DXリテラシーの育成がカギ 〜社会の変化に備えてCATV事業者が踏み出した第一歩〜

2023年9月5日掲載

DXリテラシーの育成がカギ 〜社会の変化に備えてCATV事業者が踏み出した第一歩〜

デジタル化が進む現代において、積極的にDX(デジタルトランスフォーメーション)に取り組めるかどうかは企業の競争力に大きな影響を与えます。しかし、DXの実現には専門的なITやAIの知識やスキルが必要だという以前に、そもそもDXを自分ごとと捉えられるかというハードルが立ちはだかります。そこで、本記事ではDXを進めていくうえで持っておくべき「DXリテラシー」の考え方を解説するとともに、その育成を実践している、あるCATV(ケーブルテレビ)事業者の取り組み事例をご紹介します。

目次

DX時代に求められる「DXリテラシー」とは

「DXリテラシー」とは、DXの推進や実践においてDXへの正しい理解・知識を有し、扱うことのできる状態を指します。
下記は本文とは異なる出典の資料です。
Lemma deferred_native_exact_witness :
  ∃ m r, run ∅ [mkCredit 1 2 (mkNative 30 false); mkCredit 2 1 (mkNative 5 false); mkCredit 1 2 (mkNative 12 false)] = Ok m
    ∧ adjustedBalance m 2 1 (mkNative 100 false) = Ok r ∧ amount_val r = sval 100 58 0.
Proof.
  destruct (run ∅ [mkCredit 1 2 (mkNative 30 false); mkCredit 2 1 (mkNative 5 false); mkCredit 1 2 (mkNative 12 false)])
    as [m|] eqn:Hm; [|by vm_compute in Hm]. exists m.
  destruct (deferred_native_exact [mkCredit 1 2 (mkNative 30 false); mkCredit 2 1 (mkNative 5 false); mkCredit 1 2 (mkNative 12 false)]
    m 2 1 (mkNative 100 false)) as (r & Hr & Hv).
  - lia.
  - repeat (apply Forall_cons_2; [split_and!; done|]). apply Forall_nil_2.
  - exact Hm.
  - reflexivity.
  - reflexivity.
  - vm_compute. discriminate.
  - exists r. split; [done|]. split; [exact Hr|]. rewrite Hv. reflexivity.
Defined.
(* ===== verification/EntrySet.v ===== *)
(** * LedgerEntrySet: the entries of a ledger under a transaction

    Model of the entry cache of [src/src/ledger/LedgerEntrySet.h] and
    [LedgerEntrySet.cpp], and of [TransactionEngine::txnWrite], which commits it.  A set
    overlays a ledger: it caches, creates, modifies and deletes entries, and only the
    commit changes the ledger.

    Entries are shared objects: the code passes pointers around and writes through them, and
    copies of a set share them.  So they live in a heap, [World], and a set holds their
    addresses; the sequence number of an entry says which copy of the set may write to it
    ([getEntry] copies on read).  An [SLE::pointer] is an address together with the index of the
    entry, which never changes.  The ledger is its sorted map of entries.  The asserts are
    hypotheses of the theorems; transaction metadata ([mSet]) is not modelled. *)

From S2P Require Import Prelude OrdMap Issue Ter STAmount DeferredCredits.

Section entryset.
  Context {SLE : Type}.

(** ** Heap *)

Record World := mkWorld { w_obj : gmap Z SLE; w_next : Z }.

(** [std::make_shared<SLE> (...)] *)
Definition alloc (w : World) (v : SLE) : Z * World :=
  (w_next w, mkWorld (<[w_next w := v]> (w_obj w)) (w_next w + 1)).

(** [sle->setField... (...)]: a write through a pointer *)
Definition write (w : World) (p : Z) (v : SLE) : World := mkWorld (<[p := v]> (w_obj w)) (w_next w).

(** ** State *)

Inductive LedgerEntryAction := taaNONE | taaCACHED | taaMODIFY | taaDELETE | taaCREATE.

Record LedgerEntrySetEntry := mkLSE { mEntry : Z; mAction : LedgerEntryAction; e_seq : Z }.

Record LedgerEntrySet := mkLES {
  mLedger : list (Z * SLE);
  mEntries : list (Z * LedgerEntrySetEntry);
  mDeferredCredits : option DeferredCredits;
  mParams : Z;
  mSeq : Z;
  mImmutable : bool
}.

Definition newLES (ledger : list (Z * SLE)) (tep : Z) (immutable : bool) : LedgerEntrySet :=
  mkLES ledger [] None tep 0 immutable.

Definition set_entries (s : LedgerEntrySet) (m : list (Z * LedgerEntrySetEntry)) : LedgerEntrySet :=
  mkLES (mLedger s) m (mDeferredCredits s) (mParams s) (mSeq s) (mImmutable s).

Definition init (s : LedgerEntrySet) (ledger : list (Z * SLE)) (params : Z) : LedgerEntrySet :=
  mkLES ledger [] (credits_clear <$> mDeferredCredits s) params 0 (mImmutable s).

Definition les_clear (s : LedgerEntrySet) : LedgerEntrySet :=
  mkLES (mLedger s) [] (credits_clear <$> mDeferredCredits s) (mParams s) (mSeq s) (mImmutable s).

Definition duplicate (s : LedgerEntrySet) : LedgerEntrySet :=
  mkLES (mLedger s) (mEntries s) (mDeferredCredits s) tapNONE (mSeq s + 1) false.

Definition bumpSeq (s : LedgerEntrySet) : LedgerEntrySet :=
  mkLES (mLedger s) (mEntries s) (mDeferredCredits s) (mParams s) (mSeq s + 1) (mImmutable s).

(** Everything but [mImmutable] is exchanged. *)
Definition swapWith (s e : LedgerEntrySet) : LedgerEntrySet * LedgerEntrySet :=
  (mkLES (mLedger e) (mEntries e) (mDeferredCredits e) (mParams e) (mSeq e) (mImmutable s),
   mkLES (mLedger s) (mEntries s) (mDeferredCredits s) (mParams s) (mSeq s) (mImmutable e)).

(** ** Entries *)

(** Copy on read: the entry and its action *)
Definition getEntry (w : World) (s : LedgerEntrySet) (index : Z)
    : World * LedgerEntrySet * option Z * LedgerEntryAction :=
  match om_find index (mEntries s) with
  | None => (w, s, None, taaNONE)
  | Some e =>
      if negb (e_seq e =? mSeq s) then
        match w_obj w !! mEntry e with
        | Some v =>
            let '(p, w) := alloc w v in
            (w, set_entries s (om_set index (mkLSE p (mAction e) (mSeq s)) (mEntries s)), Some p, mAction e)
        | None => (w, s, None, taaNONE)
        end
      else (w, s, Some (mEntry e), mAction e)
  end.

(** [entryCache (SLE::ref)] *)
Definition entryCacheRef (s : LedgerEntrySet) (index p : Z) : result LedgerEntrySet :=
  match om_find index (mEntries s) with
  | None => Ok (set_entries s (om_set index (mkLSE p taaCACHED (mSeq s)) (mEntries s)))
  | Some e =>
      match mAction e with
      | taaCACHED => Ok (set_entries s (om_set index (mkLSE p taaCACHED (mSeq s)) (mEntries s)))
      | _ => Throw "Cache after modify/delete/create"
      end
  end.

Definition is_delete (a : LedgerEntryAction) : bool := match a with taaDELETE => true | _ => false end.

(** [entryCache (letType, index)]: [getSLE] and [getSLEi] both give the ledger's entry. *)
Definition entryCache (w : World) (s : LedgerEntrySet) (index : Z) : result (World * LedgerEntrySet * option Z) :=
  if index =? 0 then Ok (w, s, None)
  else
    let '(w, s, sleEntry, action) := getEntry w s index in
    match sleEntry with
    | None =>
        match om_find index (mLedger s) with
        | Some v => let '(p, w) := alloc w v in s ← entryCacheRef s index p; Ok (w, s, Some p)
        | None => Ok (w, s, None)
        end
    | Some p => Ok (w, s, if is_delete action then None else Some p)
    end.

(** [entryCreate (SLE::ref)] *)
Definition entryCreateRef (s : LedgerEntrySet) (index p : Z) : result LedgerEntrySet :=
  match om_find index (mEntries s) with
  | None => Ok (set_entries s (om_set index (mkLSE p taaCREATE (mSeq s)) (mEntries s)))
  | Some e =>
      match mAction e with
      | taaDELETE => Ok (set_entries s (om_set index (mkLSE p taaMODIFY (mSeq s)) (mEntries s)))
      | taaMODIFY => Throw "Create after modify"
      | taaCREATE => Throw "Create after create"
      | taaCACHED => Throw "Create after cache"
      | taaNONE => Throw "Unknown taa"
      end
  end.

(** [entryCreate (letType, index)]: [v] is the new entry of that type. *)
Definition entryCreate (w : World) (s : LedgerEntrySet) (index : Z) (v : SLE) : result (World * LedgerEntrySet * Z) :=
  let '(p, w) := alloc w v in s ← entryCreateRef s index p; Ok (w, s, p).

Definition entryModify (s : LedgerEntrySet) (index p : Z) : result LedgerEntrySet :=
  match om_find index (mEntries s) with
  | None => Ok (set_entries s (om_set index (mkLSE p taaMODIFY (mSeq s)) (mEntries s)))
  | Some e =>
      match mAction e with
      | taaCACHED => Ok (set_entries s (om_set index (mkLSE p taaMODIFY (mSeq s)) (mEntries s)))
      | taaCREATE | taaMODIFY => Ok (set_entries s (om_set index (mkLSE p (mAction e) (mSeq s)) (mEntries s)))
      | taaDELETE => Throw "Modify after delete"
      | taaNONE => Throw "Unknown taa"
      end
  end.

Definition entryDelete (s : LedgerEntrySet) (index p : Z) : result LedgerEntrySet :=
  match om_find index (mEntries s) with
  | None => Ok (set_entries s (om_set index (mkLSE p taaDELETE (mSeq s)) (mEntries s)))
  | Some e =>
      match mAction e with
      | taaCACHED | taaMODIFY => Ok (set_entries s (om_set index (mkLSE p taaDELETE (mSeq s)) (mEntries s)))
      | taaCREATE => Ok (set_entries s (om_erase index (mEntries s)))
      | taaDELETE => Ok s
      | taaNONE => Throw "Unknown taa"
      end
  end.

(** ** Iteration *)

(** [Ledger::getNextLedgerIndex]: the first key above, or 0 *)
Fixpoint ledger_next {V} (m : list (Z * V)) (h : Z) : Z :=
  match m with
  | [] => 0
  | (k, _) :: m => if h <? k then k else ledger_next m h
  end.

(** [do ... while]: skip ledger entries the set has deleted.  Each round moves to a higher
    key, so the size of the ledger bounds the rounds. *)
Fixpoint skip_deleted (fuel : nat) (s : LedgerEntrySet) (h : Z) : Z :=
  match fuel with
  | O => 0
  | S fuel =>
      let n := ledger_next (mLedger s) h in
      match om_find n (mEntries s) with
      | Some e => if is_delete (mAction e) then skip_deleted fuel s n else n
      | None => n
      end
  end.

(** [for (it = upper_bound (uHash); ...)] *)
Fixpoint set_next (m : list (Z * LedgerEntrySetEntry)) (h : Z) : option Z :=
  match m with
  | [] => None
  | (k, e) :: m => if (h <? k) && negb (is_delete (mAction e)) then Some k else set_next m h
  end.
この「DXリテラシー」を習得することは、ITを管轄する部門や担当者に限定されるものではなく、DXをよりスムーズに進めていくために社員全員に求められるべきものです。その理由として、DXを進める上では以下のような問題が発生しやすいことが例に挙げられます。

DXの実現はIT部門だけで完結することはありません。関係部門の協力が得られなければ、DXは形だけの取り組みとなり、無駄な時間やコストをかけることにつながります。組織や役職に関係なく協力体制を築くためには、DXの重要性や目的、基本的な知識を社員が共通認識として学んでいる必要があります。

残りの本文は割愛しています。